━━━━━ DATASET EXTRACT

(* ===== verification/Prelude.v ===== *)
(** * SOSE: header placeholder *)
From Stdlib Require Export Sorted ZArith Lia.
From Stdlib Require Import Ascii.
From stdpp Require Export base gmap strings sets fin_maps option.
From stdpp Require Export list.

(** ** Exceptions and results *)

(** The exception classes the modelled code raises, with their messages.
    [SystemExit], which no [except Exception] catches, stands for the end of the process. *)
Inductive exn : Type :=
  | KeyError (msg : string)
  | ValueError (msg : string)
  | RuntimeError (msg : string)
  | PermissionError (msg : string)
  | TypeError (msg : string)
  | AttributeError (msg : string)
  | IndexError (msg : string)
  | SystemExit (msg : string).

#[global] Instance exn_eq_dec : EqDecision exn.
Proof. solve_decision. Defined.

(** What a Python call returns: a value, or the exception that escapes it. *)
Inductive res (A : Type) : Type :=
  | Ok (a : A)
  | Err (e : exn).
Arguments Ok {A} a.
Arguments Err {A} e.

#[global] Instance res_ret : MRet res := λ A a, Ok a.
#[global] Instance res_bind : MBind res := λ A B f m,
  match m with Ok a => f a | Err e => Err e end.

Definition is_ok {A} (r : res A) : bool :=
  match r with Ok _ => true | Err _ => false end.

(** [if b: raise e]. *)
Definition fail_if (b : bool) (e : exn) : res unit := if b then Err e else Ok tt.

(** ** Programs: state passing with exceptions

    [prog W A] is a method over mutable objects [W]: it returns a value or an
    exception together with the objects as it leaves them.  An exception does
    not undo the mutations made before it, exactly as in Python; only
    [transaction] (Persistence) rolls back. *)
Definition prog (W A : Type) : Type := W → res A * W.

#[global] Instance prog_ret W : MRet (prog W) := λ A a w, (Ok a, w).
#[global] Instance prog_bind W : MBind (prog W) := λ A B f m w,
  match m w with
  | (Ok a, w') => f a w'
  | (Err e, w') => (Err e, w')
  end.

Definition raise {W A} (e : exn) : prog W A := λ w, (Err e, w).
Definition gets {W A} (f : W → A) : prog W A := λ w, (Ok (f w), w).
Definition modify {W} (f : W → W) : prog W unit := λ w, (Ok tt, f w).
Definition lift {W A} (r : res A) : prog W A := λ w, (r, w).

(** [if b: raise e] inside a method. *)
Definition raise_if {W} (b : bool) (e : exn) : prog W unit := lift (fail_if b e).

(** Run a method of a component on the part of the objects it owns. *)
Definition focus {W V A} (get : W → V) (put : V → W → W) (m : prog V A) : prog W A :=
  λ w, let '(r, v) := m (get w) in (r, put v w).

(** [for x in xs: body(x)]. *)
Fixpoint for_each {W A} (xs : list A) (body : A → prog W unit) : prog W unit :=
  match xs with
  | [] => mret tt
  | x :: xs => body x ;; for_each xs body
  end.

(** [n = 0; for x in xs: n += body(x)]. *)
Fixpoint sum_each {W A} (xs : list A) (body : A → prog W Z) : prog W Z :=
  match xs with
  | [] => mret 0%Z
  | x :: xs => n ← body x ; m ← sum_each xs body ; mret (n + m)%Z
  end.

(** [ys = []; for x in xs: ys.extend(body(x))]. *)
Fixpoint collect {W A B} (xs : list A) (body : A → prog W (list B)) : prog W (list B) :=
  match xs with
  | [] => mret []
  | x :: xs => ys ← body x ; zs ← collect xs body ; mret (ys ++ zs)%list
  end.

(** [try: r = m() except Exception as e: r = e]: the outcome as a value. *)
Definition attempt {W A} (m : prog W A) : prog W (res A) := λ w, let '(r, w') := m w in (Ok r, w').

(** [try: m() except Exception as e: handler(e)]. *)
Definition except {W A} (m : prog W A) (handler : exn → prog W A) : prog W A := λ w,
  match m w with
  | (Err (SystemExit _), _) | (Ok _, _) => m w
  | (Err e, w') => handler e w'
  end.

(** [f"{type(exc).__name__}: {exc}"]; the text of a [KeyError] is the [repr] of
    its argument, quoted here for arguments without quotes and escapes. *)
Definition exn_text (e : exn) : string :=
  (match e with
   | KeyError m => "KeyError: '" +:+ m +:+ "'"
   | ValueError m => "ValueError: " +:+ m
   | RuntimeError m => "RuntimeError: " +:+ m
   | PermissionError m => "PermissionError: " +:+ m
   | TypeError m => "TypeError: " +:+ m
   | AttributeError m => "AttributeError: " +:+ m
   | IndexError m => "IndexError: " +:+ m
   | SystemExit m => "SystemExit: " +:+ m
   end)%string.

(** ** Invariant-preserving programs *)

(** [keeps I m]: running [m] from a state where [I] holds leaves a state where
    [I] holds, whether [m] returns or raises. *)
Definition keeps {W A} (I : W → Prop) (m : prog W A) : Prop :=
  ∀ w, I w → I (m w).2.

(** [grows R m]: [m] only moves along the relation [R] (used with preorders,
    for facts that are never lost). *)
Definition grows {W A} (R : relation W) (m : prog W A) : Prop :=
  ∀ w, R w (m w).2.

Create HintDb keeps discriminated.
#[global] Hint Constants Opaque : keeps.

Section keeps.
Context {W : Type} (I : W → Prop).

Lemma keeps_ret {A} (a : A) : keeps I (mret a).
Proof. by intros w. Qed.

Lemma keeps_raise {A} e : keeps I (raise (A:=A) e).
Proof. by intros w. Qed.

Lemma keeps_lift {A} (r : res A) : keeps I (lift r).
Proof. by intros w. Qed.

Lemma keeps_raise_if b e : keeps I (raise_if b e).
Proof. by intros w. Qed.

Lemma keeps_gets {A} (f : W → A) : keeps I (gets f).
Proof. by intros w. Qed.

Lemma keeps_modify f : (∀ w, I w → I (f w)) → keeps I (modify f).
Proof. intros H w; apply H. Qed.

Lemma keeps_bind {A B} (m : prog W A) (f : A → prog W B) :
  keeps I m → (∀ a, keeps I (f a)) → keeps I (m ≫= f).
Proof.
  intros Hm Hf w Hw. specialize (Hm w Hw). unfold mbind, prog_bind.
  destruct (m w) as [[a|e] w']; cbn in *; [by apply Hf|done].
Qed.

Lemma keeps_bind_at {A B} (m : prog W A) (f : A → prog W B) w :
  I (m w).2 → (∀ a, keeps I (f a)) → I ((m ≫= f) w).2.
Proof.
  unfold mbind, prog_bind. destruct (m w) as [[a|e] w']; cbn; [|done]. intros H Hf. by apply Hf.
Qed.

Lemma keeps_if {A} (b : bool) (m1 m2 : prog W A) :
  keeps I m1 → keeps I m2 → keeps I (if b then m1 else m2).
Proof. by destruct b. Qed.

Lemma keeps_option {A B} (o : option A) (f : A → prog W B) (g : prog W B) :
  (∀ a, keeps I (f a)) → keeps I g →
  keeps I (match o with Some a => f a | None => g end).
Proof. by destruct o. Qed.

Lemma keeps_for_each {A} (xs : list A) (body : A → prog W unit) :
  (∀ x, keeps I (body x)) → keeps I (for_each xs body).
Proof.
  intros Hb. induction xs as [|x xs IH]; cbn; [apply keeps_ret|].
  by apply keeps_bind.
Qed.

Lemma keeps_sum_each {A} (xs : list A) (body : A → prog W Z) :
  (∀ x, keeps I (body x)) → keeps I (sum_each xs body).
Proof.
  intros Hb. induction xs as [|x xs IH]; cbn; [apply keeps_ret|].
  apply keeps_bind; [done|]. intros n. apply keeps_bind; [done|]. intros m. apply keeps_ret.
Qed.

Lemma keeps_collect {A B} (xs : list A) (body : A → prog W (list B)) :
  (∀ x, keeps I (body x)) → keeps I (collect xs body).
Proof.
  intros Hb. induction xs as [|x xs IH]; cbn; [apply keeps_ret|].
  apply keeps_bind; [done|]. intros ys. apply keeps_bind; [done|]. intros zs. apply keeps_ret.
Qed.
End keeps.

#[export] Hint Resolve keeps_ret keeps_raise keeps_lift keeps_raise_if keeps_gets
  keeps_bind keeps_if keeps_option keeps_for_each keeps_sum_each keeps_collect : keeps.

Section grows.
Context {W : Type} (R : relation W) `{!PreOrder R}.

Lemma grows_pure {A} (m : prog W A) : (∀ w, (m w).2 = w) → grows R m.
Proof. intros H w. by rewrite H. Qed.

Lemma grows_bind {A B} (m : prog W A) (f : A → prog W B) :
  grows R m → (∀ a, grows R (f a)) → grows R (m ≫= f).
Proof.
  intros Hm Hf w. specialize (Hm w). unfold mbind, prog_bind.
  destruct (m w) as [[a|e] w']; cbn in *; [|done].
  by etrans; [|apply Hf].
Qed.

Lemma grows_option {A B} (o : option A) (f : A → prog W B) (g : prog W B) :
  (∀ a, grows R (f a)) → grows R g →
  grows R (match o with Some a => f a | None => g end).
Proof. by destruct o. Qed.
End grows.

(** ** Tactics *)

(** Evaluate the monadic plumbing of a program applied to a state. *)
Ltac prog_unfold :=
  cbv [mbind prog_bind mret prog_ret gets modify lift raise raise_if fail_if
       res_bind res_ret] in *.

(** Split every [match]/[if] of the goal, closing the contradictory branches. *)
Ltac split_matches :=
  repeat (case_match; simplify_eq/=; try done).

(** Split every [match]/[if] of a hypothesis. *)
Ltac split_matches_in H :=
  repeat match type of H with
    | context [match ?x with _ => _ end] => destruct x eqn:?; simplify_eq/=; try done
    end.

(** ** Inverting a run

    [inv_prog] goes through the successful and the raising ways to get the
    result in the hypotheses, one bind at a time. *)
Section inversion.
Context {W : Type}.

Lemma bind_inv {A B} (m : prog W A) (f : A → prog W B) w r w' :
  (m ≫= f) w = (r, w') →
  (∃ a w1, m w = (Ok a, w1) ∧ f a w1 = (r, w')) ∨ (∃ e, m w = (Err e, w') ∧ r = Err e).
Proof.
  unfold mbind, prog_bind. destruct (m w) as [[a|e] w1].
  - intros H. left. by exists a, w1.
  - intros [= <- <-]. right. by exists e.
Qed.

Lemma ret_inv {A} (a : A) (w : W) r w' : (mret a : prog W A) w = (r, w') → r = Ok a ∧ w' = w.
Proof. by intros [= <- <-]. Qed.

Lemma raise_inv {A} e (w : W) (r : res A) w' : raise e w = (r, w') → r = Err e ∧ w' = w.
Proof. by intros [= <- <-]. Qed.

Lemma gets_inv {A} (f : W → A) w r w' : gets f w = (r, w') → r = Ok (f w) ∧ w' = w.
Proof. by intros [= <- <-]. Qed.

Lemma modify_inv (f : W → W) w r w' : modify f w = (r, w') → r = Ok tt ∧ w' = f w.
Proof. by intros [= <- <-]. Qed.

Lemma lift_inv {A} (x : res A) (w : W) r w' : lift x w = (r, w') → r = x ∧ w' = w.
Proof. by intros [= <- <-]. Qed.

Lemma raise_if_inv b e (w : W) r w' :
  raise_if b e w = (r, w') → r = (if b then Err e else Ok tt) ∧ w' = w.
Proof. by intros [= <- <-]. Qed.

Lemma attempt_inv {A} (m : prog W A) w r w' :
  attempt m w = (r, w') → ∃ a, r = Ok a ∧ m w = (a, w').
Proof. unfold attempt. destruct (m w) as [a v]. intros [= <- <-]. eauto. Qed.

Lemma res_bind_inv {A B} (m : res A) (f : A → res B) b :
  Ok b = (m ≫= f) → ∃ a, m = Ok a ∧ Ok b = f a.
Proof. destruct m as [a|e]; [by exists a|done]. Qed.

Lemma fail_if_false b e : b = false → fail_if b e = Ok tt.
Proof. by intros ->. Qed.

Lemma fail_if_inv b e u : fail_if b e = Ok u → b = false.
Proof. by destruct b. Qed.
End inversion.

Ltac inv_step :=
  match goal with
  | H : (_ ≫= _) _ = (_, _) |- _ =>
    apply bind_inv in H as [(? & ? & ? & H)|(? & H & ?)]; [cbv beta in H|]
  | H : mret _ _ = (_, _) |- _ => apply ret_inv in H as [??]
  | H : raise _ _ = (_, _) |- _ => apply raise_inv in H as [??]
  | H : gets _ _ = (_, _) |- _ => apply gets_inv in H as [??]
  | H : modify _ _ = (_, _) |- _ => apply modify_inv in H as [??]
  | H : lift _ _ = (_, _) |- _ => apply lift_inv in H as [??]
  | H : raise_if _ _ _ = (_, _) |- _ => apply raise_if_inv in H as [??]
  | H : (match ?x with _ => _ end) _ = (_, _) |- _ => destruct x eqn:?
  | H : Ok _ = (if ?b then Err _ else Ok _) |- _ => destruct b eqn:?
  | H : Ok _ = (_ ≫= _) |- _ => apply res_bind_inv in H as (? & ? & H)
  | H : fail_if _ _ = Ok _ |- _ => apply fail_if_inv in H
  | H : Ok _ = mret _ |- _ => injection H as H
  | H : Err _ = (if ?b then Err _ else Ok _) |- _ => destruct b eqn:?
  end; simplify_eq.
Ltac inv_prog := repeat inv_step.

(** ** Executing a run

    [run] rewrites a program applied to a state step by step, using the facts
    given as rewriting rules. *)
Section execution.
Context {W A B : Type}.
Implicit Types (w : W) (f : A → prog W B).

Lemma run_assoc {C} (m : prog W C) (g : C → prog W A) f w :
  ((m ≫= g) ≫= f) w = (m ≫= λ c, g c ≫= f) w.
Proof. unfold mbind, prog_bind. by destruct (m w) as [[]]. Qed.

Lemma run_bind (m : prog W A) f w a w1 : m w = (Ok a, w1) → (m ≫= f) w = f a w1.
Proof. unfold mbind, prog_bind. by intros ->. Qed.

Lemma run_bind_err (m : prog W A) f w e w1 : m w = (Err e, w1) → (m ≫= f) w = (Err e, w1).
Proof. unfold mbind, prog_bind. by intros ->. Qed.

Lemma run_bind_eq (m : prog W A) f w a w1 x : m w = (Ok a, w1) → f a w1 = x → (m ≫= f) w = x.
Proof. intros H <-. by apply run_bind. Qed.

━━━━━━━━━━

- _TASK TO CARRY OUT_
Taking the entries above, write out exactly the lines starting with the line containing "KeyError (msg : string)" and going on through the line containing "[prog W A] is", both included, and nothing else.

- _RESULT FOR THIS TASK_
  | KeyError (msg : string)
  | ValueError (msg : string)
  | RuntimeError (msg : string)
  | PermissionError (msg : string)
  | TypeError (msg : string)
  | AttributeError (msg : string)
  | IndexError (msg : string)
  | SystemExit (msg : string).

#[global] Instance exn_eq_dec : EqDecision exn.
Proof. solve_decision. Defined.

(** What a Python call returns: a value, or the exception that escapes it. *)
Inductive res (A : Type) : Type :=
  | Ok (a : A)
  | Err (e : exn).
Arguments Ok {A} a.
Arguments Err {A} e.

#[global] Instance res_ret : MRet res := λ A a, Ok a.
#[global] Instance res_bind : MBind res := λ A B f m,
  match m with Ok a => f a | Err e => Err e end.

Definition is_ok {A} (r : res A) : bool :=
  match r with Ok _ => true | Err _ => false end.

(** [if b: raise e]. *)
Definition fail_if (b : bool) (e : exn) : res unit := if b then Err e else Ok tt.

(** ** Programs: state passing with exceptions

    [prog W A] is a method over mutable objects [W]: it returns a value or an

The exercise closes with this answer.